[AIM OF THE TASK]: Find each line in the records below that contains the word "world", and copy it out.

(Collected data entries)
╭──

Lemma revive_loop_map (src dst : gmap string weak_ptr) acc :
  (revive_loop ss (map_to_list src) dst acc).1 = move_resolved ss src dst.
Proof.
  apply map_eq. intros url.
  rewrite revive_loop_lookup by apply NoDup_fst_map_to_list.
  by rewrite list_to_map_to_list, lookup_move_resolved.
Qed.

(** *** [log_out]: the same move, with a call on each session moved *)

Lemma log_out_loop_waiting l m calls acc :
  (log_out_loop ss l m calls).1 = (revive_loop ss l m acc).1.
Proof.
  revert m calls acc. induction l as [|[url wp] l IH]; intros m calls acc; simpl; [done|].
  destruct (weak_lock ss wp) as [p|]; apply IH.
Qed.

Lemma log_out_loop_calls l m calls :
  (log_out_loop ss l m calls).2
  = calls ++ (SessionLogOut <$> omap (weak_lock ss) l.*2).
Proof.
  revert m calls. induction l as [|[url wp] l IH]; intros m calls; csimpl.
  { by rewrite app_nil_r. }
  destruct (weak_lock ss wp) as [p|]; rewrite IH; [|done].
  by rewrite <-app_assoc.
Qed.

Lemma log_out_loop_map (src dst : gmap string weak_ptr) calls :
  (log_out_loop ss (map_to_list src) dst calls).1 = move_resolved ss src dst.
Proof. rewrite (log_out_loop_waiting _ _ _ []). apply revive_loop_map. Qed.

(** *** Entries filed under their session's URL name distinct sessions *)

Lemma keyed_NoDup m : keyed ss m → NoDup (map_to_list m).*2.
Proof.
  intros Hk. apply NoDup_fmap_2_strong; [|apply NoDup_map_to_list].
  intros [k1 wp1] [k2 wp2] H1%elem_of_map_to_list H2%elem_of_map_to_list; simpl.
  intros <-. f_equal. rewrite <-(Hk _ _ H1). apply (Hk _ _ H2).
Qed.

Lemma elem_of_resolved m p :
  p ∈ omap (weak_lock ss) (map_to_list m).*2 ↔
  (∃ url, m !! url = Some p) ∧ owned ss p = true.
Proof.
  rewrite elem_of_omap_weak_lock, list_elem_of_fmap.
  split.
  - intros [([k wp] & -> & Hin%elem_of_map_to_list) Ho]. eauto.
  - intros [[url Hm] Ho]. split; [|done].
    exists (url, p). split; [done|]. by apply elem_of_map_to_list.
Qed.

Lemma keyed_insert m (s : shared_ptr) :
  keyed ss m → keyed ss (<[realm_url ss s := s]> m).
Proof. intros Hk. by apply map_Forall_insert_2. Qed.

Lemma keyed_move_resolved (src dst : gmap string weak_ptr) :
  keyed ss src → keyed ss dst → keyed ss (move_resolved ss src dst).
Proof.
  intros Hs Hd url wp. rewrite lookup_move_resolved.
  destruct (src !! url) as [wp'|] eqn:E; [|apply Hd].
  destruct (owned ss wp'); [|apply Hd]. intros [= <-]. by apply Hs.
Qed.
End Loops.

(** How many entries of a map [f] accepts: as many as it accepts along the
    iteration. *)
Lemma size_filter_is_Some (f : weak_ptr → option shared_ptr)
    (m : gmap string weak_ptr) :
  size (filter (λ kv, is_Some (f kv.2)) m) = length (omap f (map_to_list m).*2).
Proof.
  rewrite map_filter_alt, map_size_list_to_map.
  - induction (map_to_list m) as [|[k wp] l IH]; [done|].
    rewrite filter_cons. csimpl. case_decide as Hf.
    + destruct Hf as [p Hp]. simpl in Hp. rewrite Hp. simpl. by rewrite IH.
    + destruct (f wp) eqn:E; [|done]. destruct Hf. by eexists.
  - eapply sublist_NoDup; [apply (NoDup_fst_map_to_list m)|].
    apply fmap_sublist, sublist_filter.
Qed.

(** ** The state machine *)

Lemma update_refresh_token_Error ss u t :
  m_state u = Error → update_refresh_token ss u t = mkOutcome tt u [MutexLock; MutexUnlock].
Proof. intros H. unfold update_refresh_token. by rewrite H. Qed.

Lemma invalidate_state u : m_state (user (invalidate u)) = Error.
Proof. done. Qed.

Lemma log_out_admin ss u : m_is_admin u = true → log_out ss u = mkOutcome tt u [].
Proof. intros H. unfold log_out. by rewrite H. Qed.

Lemma log_out_state ss u :
  m_is_admin u = false → m_state (user (log_out ss u)) = LoggedOut.
Proof.
  intros H. unfold log_out. rewrite H.
  destruct (m_state u) eqn:E; [|done|];
    by destruct (log_out_loop ss _ _ _).
Qed.

(** For an admin user Error is final: no call leaves it. *)
Lemma admin_Error_final ss u c :
  m_is_admin u = true → m_state u = Error → m_state (step ss u c).1 = Error.
Proof.
  intros Ha He. destruct c; simpl; try done.
  - unfold all_sessions. by rewrite He.
  - unfold session_for_url. by rewrite He.
  - by rewrite update_refresh_token_Error.
  - by rewrite log_out_admin.
  - unfold register_session. rewrite He. by case_match.
Qed.

(** For every user, every call but [log_out] keeps Error. *)
Lemma Error_kept_but_log_out ss u c :
  c ≠ CallLogOut → m_state u = Error → m_state (step ss u c).1 = Error.
Proof.
  intros Hc He. destruct c; simpl; try done.
  - unfold all_sessions. by rewrite He.
  - unfold session_for_url. by rewrite He.
  - by rewrite update_refresh_token_Error.
  - unfold register_session. rewrite He. by case_match.
Qed.

(** C1 (defect in [log_out]).  The claim: once the state is Error, no call
    to update_refresh_token, log_out or invalidate changes it.  On the
    code: the non-admin user "alice" is invalidated, so her state is Error;
    [log_out] then tests only for LoggedOut, sets the state to LoggedOut
    and notifies the sessions; a following [update_refresh_token] finds
    LoggedOut and makes her Active again, with the new token. *)
Theorem log_out_leaves_Error :
  let u1 := user (invalidate (alice Active)) in
  let u2 := user (log_out world u1) in
  let u3 := user (update_refresh_token world u2 "tok2") in
  m_is_admin u1 = false ∧ m_state u1 = Error ∧
  m_state u2 = LoggedOut ∧
  count_event (SessionLogOut 1) (trace (log_out world u1)) = 1 ∧
  m_state u3 = Active ∧ m_refresh_token u3 = "tok2".
Proof. vm_compute. by repeat split. Qed.

(** C7.  [invalidate] sets the state to Error and changes nothing else:
    both session maps, the refresh token, the identity, the server URL and
    the admin flag are those of the user before the call, whatever its
    state was; no entry of either map is removed and no session is
    called. *)
Theorem invalidate_frame u :
  m_state (user (invalidate u)) = Error ∧
  m_sessions (user (invalidate u)) = m_sessions u ∧
  m_waiting_sessions (user (invalidate u)) = m_waiting_sessions u ∧
  m_refresh_token (user (invalidate u)) = m_refresh_token u ∧
  m_identity (user (invalidate u)) = m_identity u ∧
  m_server_url (user (invalidate u)) = m_server_url u ∧
  m_is_admin (user (invalidate u)) = m_is_admin u ∧
  trace (invalidate u) = [MutexLock; MutexUnlock].
Proof. by repeat split. Qed.

(** What [all_sessions] returns, leaves behind and asks when the state is
    not Error. *)
Lemma all_sessions_not_Error ss u :
  m_state u ≠ Error →
  all_sessions ss u =
    mkOutcome (omap (usable ss) (map_to_list (m_sessions u)).*2)
      (set_sessions (filter (λ kv, is_Some (usable ss kv.2)) (m_sessions u)) u)
      ([MutexLock]
         ++ (SessionIsInErrorState <$> omap (weak_lock ss) (map_to_list (m_sessions u)).*2)
         ++ [MutexUnlock]).
Proof.
  intros He. unfold all_sessions.
  pose proof (all_sessions_loop_sessions ss (map_to_list (m_sessions u)) (m_sessions u) [] []) as Hs.
  pose proof (all_sessions_loop_map ss (m_sessions u) [] []) as Hm.
  pose proof (all_sessions_loop_calls ss (map_to_list (m_sessions u)) (m_sessions u) [] []) as Hc.
  destruct (all_sessions_loop ss _ _ _ _) as [[m' sessions] calls].
  simpl in Hs, Hm, Hc. subst.
  by destruct (m_state u).
Qed.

╰──

[FINISHED EXERCISE]:
  let u2 := user (log_out world u1) in
  let u3 := user (update_refresh_token world u2 "tok2") in
  count_event (SessionLogOut 1) (trace (log_out world u1)) = 1 ∧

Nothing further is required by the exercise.